▶ YOUR OBJECTIVE
Transcribe the full listing exactly.

▶ DATA TO USE
(** Accepted identities are permanent: no status write replaces a network ID or
    the identity of an admitted subnet, and no update takes over or re-targets a binding:
    the updated object was read in this pass, is labelled as this VPC's, keeps its
    metadata, status, VPC identity, location and transport profile, and has the UID of
    every reference the VPC status holds to it; a binding is only created when no
    reference to it exists. *)
Theorem identities_are_permanent h p' h1 :
  exec (Reconcile r ns name) h p' ->
  (forall o, called h h1 (UpdateStatus Authority KVPC o) -> exists v, read_vpc ns name h1 v /\
     (vt_NetworkID (vpc_Status v) <> 0 -> vt_NetworkID (vpc_Status o) = vt_NetworkID (vpc_Status v))) /\
  (forall o, called h h1 (UpdateStatus Authority KSubnet o) -> exists s, seen KSubnet h1 s /\ sn_Meta o = sn_Meta s /\
     sn_Spec o = sn_Spec s /\ (st_VPCUID (sn_Status s) <> "" -> same_identity (sn_Status s) (sn_Status o))) /\
  (forall o b, called h h1 o -> written_binding o = Some b ->
     match o with
     | Update _ _ _ => may_update_binding ns name h1 b
     | _ => may_create_binding ns name h1 b
     end).
Proof.
  intros HX. split; [|split; [|intros o b; by eapply bindings_keep_their_target]]; intros o HC;
    pose proof (called_permitted _ _ _ _ _ _ (Reconcile_obeys r ns name) HX HC) as HP.
  - destruct HP as (v & Hv & _ & _ & HN & _). eauto.
  - destruct HP as (s & Hs & E1 & E2 & [HI|[Hz _]]); exists s; do 3 (split; [done|]); intros ?; [done|congruence].
Qed.
End safety.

▶ SOLUTION FOR THIS EXERCISE
(** Accepted identities are permanent: no status write replaces a network ID or
    the identity of an admitted subnet, and no update takes over or re-targets a binding:
    the updated object was read in this pass, is labelled as this VPC's, keeps its
    metadata, status, VPC identity, location and transport profile, and has the UID of
    every reference the VPC status holds to it; a binding is only created when no
    reference to it exists. *)
Theorem identities_are_permanent h p' h1 :
  exec (Reconcile r ns name) h p' ->
  (forall o, called h h1 (UpdateStatus Authority KVPC o) -> exists v, read_vpc ns name h1 v /\
     (vt_NetworkID (vpc_Status v) <> 0 -> vt_NetworkID (vpc_Status o) = vt_NetworkID (vpc_Status v))) /\
  (forall o, called h h1 (UpdateStatus Authority KSubnet o) -> exists s, seen KSubnet h1 s /\ sn_Meta o = sn_Meta s /\
     sn_Spec o = sn_Spec s /\ (st_VPCUID (sn_Status s) <> "" -> same_identity (sn_Status s) (sn_Status o))) /\
  (forall o b, called h h1 o -> written_binding o = Some b ->
     match o with
     | Update _ _ _ => may_update_binding ns name h1 b
     | _ => may_create_binding ns name h1 b
     end).
Proof.
  intros HX. split; [|split; [|intros o b; by eapply bindings_keep_their_target]]; intros o HC;
    pose proof (called_permitted _ _ _ _ _ _ (Reconcile_obeys r ns name) HX HC) as HP.
  - destruct HP as (v & Hv & _ & _ & HN & _). eauto.
  - destruct HP as (s & Hs & E1 & E2 & [HI|[Hz _]]); exists s; do 3 (split; [done|]); intros ?; [done|congruence].
Qed.
End safety.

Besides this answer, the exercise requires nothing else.